▸ Work required: Go through the records and copy each line where the word "notes" occurs.

▸ Material to process:
══════

(** * Probabilistic active learning (skactiveml/pool/_probal.py)

    A shallow embedding of the numeric core of [_probal.py]: the label-vector
    enumeration, the optimal prior, the metric transform, the closed-form
    expected cost reduction, the non-myopic gain and the greedy / full batch
    selection of [XPAL.query].

    Conventions.
    - numpy integer arrays are lists of [Z]; numpy float arrays are lists of
      [R]: float arithmetic is read as exact real arithmetic. Sums and
      products are right folds; over [Z] and [R] the order is immaterial.
      Where a property depends on the overflow of doubles, the functions are
      embedded a second time over binary64 numbers ([Module Float64]).
    - a Python call that can raise is a [PyErr + A]; [XPAL.query], which also
      performs observable work (warnings, kernel evaluations, ...), lives in a
      small log-and-error monad.
    - definitions come first (Part I), their properties after (Part II).
    - collaborators that are not part of the file ([np.linalg.inv], [gammaln],
      the classifier, the kernel, [rand_argmax], ...) are Section variables. *)

From Stdlib Require Import String List ZArith Arith Lia Reals Lra Permutation Bool.
From Stdlib Require Import Floats.
Import ListNotations.
Lemma run_loop_prefix (fs : gmap Z (gmap string (list dir_entry)))
    (s : list row) (run_id : Z) (s' : list row) :
  run_loop round fs s run_id = Ok s' → s `prefix_of` s'.
Proof.
  unfold run_loop. destruct (fs !! run_id) as [run_dir|].
  - intros H.
    by apply (for_each_prefix _ _ (dataset_loop_prefix run_id run_dir)) in H
      as [H _].
  - by intros [= <-].
Qed.

(** *** Where the rows come from *)

Lemma append_row_sound (fs : gmap Z (gmap string (list dir_entry)))
    (run_id : Z) (dataset : string) (e : dir_entry) (s s' : list row) :
  visited fs run_id dataset e →
  Forall (row_of_file round fs) s →
  append_row round run_id dataset s e = Ok s' →
  Forall (row_of_file round fs) s'.
Proof.
  intros Hv Hs. unfold append_row.
  destruct (qualifies dataset e) eqn:Hq.
  - destruct (file_row_qualifies run_id dataset e Hq)
      as (model & method & Hp & Hin & ->).
    destruct (get_score_from_file _ _) as [score|] eqn:Hscore; [|done].
    simpl. intros [= <-]. apply Forall_app. split; [done|].
    apply Forall_singleton. exists e, model, method, score.
    by destruct score as [[[acc n] c] t].
  - rewrite file_row_not_qualifies by done. simpl. by intros [= <-].
Qed.

(** X14. Every row of the table is the row of a result file: of a regular
    file with the extension [.json], found in a directory
    [run-<run_id>/<dataset>] for a run id of 0, 1 or 2 and a data set of
    the list, whose name decodes to one of the three models of the
    table, that data set and the split [test_hard]; the row has the
    display name of the decoded method, the model name with underscores,
    and the rounded score of the file. *)
Theorem rows_come_from_result_files
    (fs : gmap Z (gmap string (list dir_entry))) (rows : list row) :
  create_results_table_rows round fs = Ok rows →
  Forall (row_of_file round fs) rows.
Proof.
  unfold create_results_table_rows.
  apply (for_each_invariant (Forall (row_of_file round fs))); [|constructor].
  intros s run_id s' Hrun Hs. unfold run_loop.
  destruct (fs !! run_id) as [run_dir|] eqn:Hfs; [|by intros [= <-]].
  apply (for_each_invariant (Forall (row_of_file round fs))); [|done].
  clear s s' Hs. intros s dataset s' Hds Hs. unfold dataset_loop.
  destruct (run_dir !! dataset) as [listing|] eqn:Hdir; [|by intros [= <-]].
  apply (for_each_invariant (Forall (row_of_file round fs))); [|done].
  clear s s' Hs. intros s e s' He Hs.
  apply append_row_sound; [|done].
  split; [done|]. split; [done|]. by exists run_dir, listing.
Qed.

(** *** Which files have a row *)

Lemma visited_append_row (fs : gmap Z (gmap string (list dir_entry)))
    (rows : list row) (run_id : Z) (dataset : string) (e : dir_entry) :
  create_results_table_rows round fs = Ok rows →
  visited fs run_id dataset e →
  ∃ s0 s1, append_row round run_id dataset s0 e = Ok s1 ∧ s1 `prefix_of` rows.
Proof.
  intros H (Hrun & Hds & run_dir & listing & Hfs & Hdir & He).
  apply (for_each_prefix _ _ (run_loop_prefix fs)) in H as [_ H].
  destruct (H _ Hrun) as (a0 & a1 & Ha & Hpre1).
  unfold run_loop in Ha. rewrite Hfs in Ha.
  apply (for_each_prefix _ _ (dataset_loop_prefix run_id run_dir)) in Ha
    as [_ Ha].
  destruct (Ha _ Hds) as (b0 & b1 & Hb & Hpre2).
  unfold dataset_loop in Hb. rewrite Hdir in Hb.
  apply (for_each_prefix _ _ (append_row_prefix run_id dataset)) in Hb
    as [_ Hb].
  destruct (Hb _ He) as (c0 & c1 & Hc & Hpre3).
  exists c0, c1. split; [done|]. by repeat (etrans; [done|]).
Qed.

(** X15. When the table is built, every result file of the directories the
    loops go through has its row in it: the score of the file was
    computed and the row with it is among the rows. *)
Theorem result_files_have_rows
    (fs : gmap Z (gmap string (list dir_entry))) (rows : list row)
    (run_id : Z) (dataset : string) (e : dir_entry) :
  create_results_table_rows round fs = Ok rows →
  visited fs run_id dataset e →
  qualifies dataset e = true →
  ∃ model method score,
    parse_filename (entry_name e)
    = (Some model, Some dataset, Some "test_hard", Some method)
    ∧ get_score_from_file (entry_data e) model = Ok score
    ∧ row_for round run_id dataset model method score ∈ rows.
Proof.
  intros H Hv Hq.
  destruct (visited_append_row _ _ _ _ _ H Hv) as (s0 & s1 & Hs & Hpre).
  destruct (file_row_qualifies run_id dataset e Hq)
    as (model & method & Hp & _ & Hrow).
  unfold append_row in Hs. rewrite Hrow in Hs.
  destruct (get_score_from_file _ _) as [score|] eqn:Hscore; [|done].
  simpl in Hs. injection Hs as <-.
  exists model, method, score. split; [done|]. split; [done|].
  destruct Hpre as [k ->]. rewrite !elem_of_app, list_elem_of_singleton.
  by left; right.
Qed.

(** *** Errors *)

(** X16. An exception of [create_results_table] is the exception of
    [get_score_from_file] on a result file of a directory the loops go
    through: files that do not qualify are not read. *)
Theorem create_results_table_error_source
    (fs : gmap Z (gmap string (list dir_entry))) (err : pyerr) :
  create_results_table_rows round fs = Err err →
  ∃ run_id dataset e model method,
    visited fs run_id dataset e
    ∧ qualifies dataset e = true
    ∧ parse_filename (entry_name e)
      = (Some model, Some dataset, Some "test_hard", Some method)
    ∧ get_score_from_file (entry_data e) model = Err err.
Proof.
  unfold create_results_table_rows.
  intros (run_id & s0 & Hrun & H)%for_each_Err.
  unfold run_loop in H.
  destruct (fs !! run_id) as [run_dir|] eqn:Hfs; [|done].
  apply for_each_Err in H as (dataset & s1 & Hds & H).
  unfold dataset_loop in H.
  destruct (run_dir !! dataset) as [listing|] eqn:Hdir; [|done].
  apply for_each_Err in H as (e & s2 & He & H).
  unfold append_row in H.
  destruct (qualifies dataset e) eqn:Hq.
  - destruct (file_row_qualifies run_id dataset e Hq)
      as (model & method & Hp & _ & Hrow).
    rewrite Hrow in H.
    destruct (get_score_from_file _ _) as [score|err'] eqn:Hscore; [done|].
    simpl in H. injection H as ->.
    exists run_id, dataset, e, model, method.
    split; [|done]. split; [done|]. split; [done|]. by exists run_dir, listing.
  - by rewrite file_row_not_qualifies in H.
Qed.

(** X17. One result file that cannot be scored, an empty one for instance,
    leaves no table at all: [create_results_table] raises, whatever the
    other files are. *)
Theorem create_results_table_aborts
    (fs : gmap Z (gmap string (list dir_entry)))
    (run_id : Z) (dataset : string) (e : dir_entry)
    (model method : string) (err : pyerr) :
  visited fs run_id dataset e →
  qualifies dataset e = true →
  parse_filename (entry_name e)
  = (Some model, Some dataset, Some "test_hard", Some method) →
  get_score_from_file (entry_data e) model = Err err →
  ∃ err', create_results_table_rows round fs = Err err'.
Proof.
  intros Hv Hq Hp Hscore.
  destruct (create_results_table_rows round fs) as [rows|err'] eqn:H;
    [|by exists err'].
  destruct (visited_append_row _ _ _ _ _ H Hv) as (s0 & s1 & Hs & _).
  destruct (file_row_qualifies run_id dataset e Hq)
    as (model' & method' & Hp' & _ & Hrow).
  rewrite Hp in Hp'. injection Hp' as <- <-.
  unfold append_row in Hs. by rewrite Hrow, Hscore in Hs.
Qed.

End DriverProps.

Section DriverExamples.
Import PyStr MakeTable Utils Driver.
Local Open Scope list_scope.

Lemma undecodable_no_match_witness : no_match "notes.txt".
Proof. apply (undecodable_no_match "notes.txt"). reflexivity. Defined.

(** The sample tree has one row: only its first file qualifies. *)
Lemma sample_tree_rows :
  create_results_table_rows no_rounding sample_tree = Ok sample_rows
  ∧ row_exp_name <$> sample_rows = [Some "CoT"]
  ∧ row_model <$> sample_rows = ["gpt_4o"].
Proof. repeat split. Qed.

Lemma sample_file_visited : visited sample_tree 1 "medqa" sample_file.
Proof.
  split; [by apply (bool_decide_unpack _)|].
  split; [by apply (bool_decide_unpack _)|].
  eexists _, _. split; [reflexivity|]. split; [reflexivity|].
  apply elem_of_cons. by left.
Qed.

Lemma empty_file_visited : visited broken_tree 2 "mmlu" empty_file.
Proof.
  split; [by apply (bool_decide_unpack _)|].
  split; [by apply (bool_decide_unpack _)|].
  eexists _, _. split; [reflexivity|]. split; [reflexivity|].
  apply elem_of_cons. by left.
Qed.

Lemma rows_come_from_result_files_witness :
  Forall (row_of_file no_rounding sample_tree) sample_rows.
Proof.
  apply (rows_come_from_result_files no_rounding sample_tree sample_rows).
  vm_compute. reflexivity.
Defined.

══════

▸ Solution to the exercise:
Lemma undecodable_no_match_witness : no_match "notes.txt".
Proof. apply (undecodable_no_match "notes.txt"). reflexivity. Defined.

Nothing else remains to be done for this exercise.